I Was RUN-NING!
I’ve found the more complex things I start to figure out in this thing called life, the more tiny teeny mysteries pop their head up in order to completely baffle me. Maybe it’s because I’m free to stare at the ground or sky, or in whichever direction the thunder’s coming from.
I always thought it was important to “broaden my horizons” and this meant going on adventures in Iraq and Afghanistan on deployments. I thought I’d find all the things that make this odd trip worth it by trecking the Denali trails, nine miles into the thick of it. Was it beautiful and ridiculously expanse, fuck yes. In the span of a week, I saw the season change and the trees trumpeted oranges and yellows I’d never dreamed of seeing. The mountains moved among the fog, just tipped with snow.
Oddly enough though, I felt things more intimately when I zoomed in to the small details of the trip, and found delight in the things I couldn’t quite make out. The bear poop on the trail alluded to a dangerous excitement that the climbing didn’t bring. It was a small pile, deep purple with berries in it that looked quite pretty, like wine not quite ready.
While hiking one day, Jackson’s step-mom, Michelle was having some issues getting up and down hills. She had been so proud the previous day, of the special hiking shoes she got off Goodwill’s online store. She said they would help her navigate the treacherous Tundra. I didn’t really know what that meant, but I figured it was the soft, wet ground within the forests of Alaska.
“Wait a minute, you’re telling me Goodwill has a website,” I asked, looking at the purple spiky shoes as she adjusted and readjusted the Velcro straps on them.
“Yeah, I got them for like eight bucks,” said Michelle.
As the day wore on she became more frustrated. All at once, during a pee trip off of the trail, we heard Michelle yelp and found her splayed out in the bushes, face cheeks red, her short black hair plastered to her face with sweat.

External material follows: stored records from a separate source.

(** * Web Story generator: segmentation, slide assembly, markup, validation

    A shallow embedding of [src/lib/story-generator.ts].

    JavaScript strings are sequences of UTF-16 code units; they are modelled
    as lists of [N].  Regular expressions are embedded as syntax trees that
    are run by a small backtracking matcher following the ECMAScript
    semantics (ordered alternatives, greedy repetition, negative lookahead),
    so that every regular expression of the source appears here as a term
    that can be compared with it symbol by symbol.

    JavaScript numbers are binary64 values; they are modelled as the
    rationals they denote.  Counts, lengths and indices are integers, on
    which the operations of the source are exact; the product and the sum
    that give a duration, and the product with the value of [Math.random],
    are rounded to the nearest binary64 value, ties to even. *)

From Stdlib Require Import List NArith ZArith QArith Qround Qpower Qabs Bool Arith Lia Lqa.
From Stdlib Require Import SpecFloat.
From Stdlib Require Import String Ascii DecimalString DecimalNat.
Import ListNotations.

Close Scope Q_scope.

(* ================================================================== *)
(** ** JavaScript strings *)
(* ================================================================== *)

Module JS.

Definition char := N.
Definition str := list char.

(** Literals.  [lit] reads a literal byte by byte.  [tpl] is used for the
    template literals of the source, which are full of double quotes: in a
    [tpl] literal a backquote stands for a double quote (no template literal
    of the source contains a backquote). *)
Definition lit (s : string) : str := map N_of_ascii (list_ascii_of_string s).

Definition code (a : ascii) : char := N_of_ascii a.

Definition dquote : char := 34%N.
Definition backquote : char := code "`".

Definition tpl (s : string) : str :=
  map (fun c => if N.eqb c backquote then dquote else c) (lit s).

(** U+26A1 HIGH VOLTAGE SIGN and U+2014 EM DASH, the two non-ASCII code units
    of the source's literals. *)
Definition highVoltage : char := 9889%N.
Definition emDash : char := 8212%N.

“I got the tundra in my pants,” she yelled, rolling around in the moss. She chucked the shoes off and said she wasn’t going to wear them anymore.
Jackson kneeled down to help her and started laughing even harder than he already was.
“What…what’s so funny,” asked Michelle.
“Michelle, these…these aren’t hiking shoes,” he said. “They’re bicycling shoes, see these straps here, they’re supposed to hook to the bike pedals,” he said shaking his head.
“Well how the hell was I supposed to know that,” said Michelle.
It struck me as funny because I’m sure whoever got rid of those shoes had no idea that someone would buy them, fully intending to hike the Denali Trail wearing them.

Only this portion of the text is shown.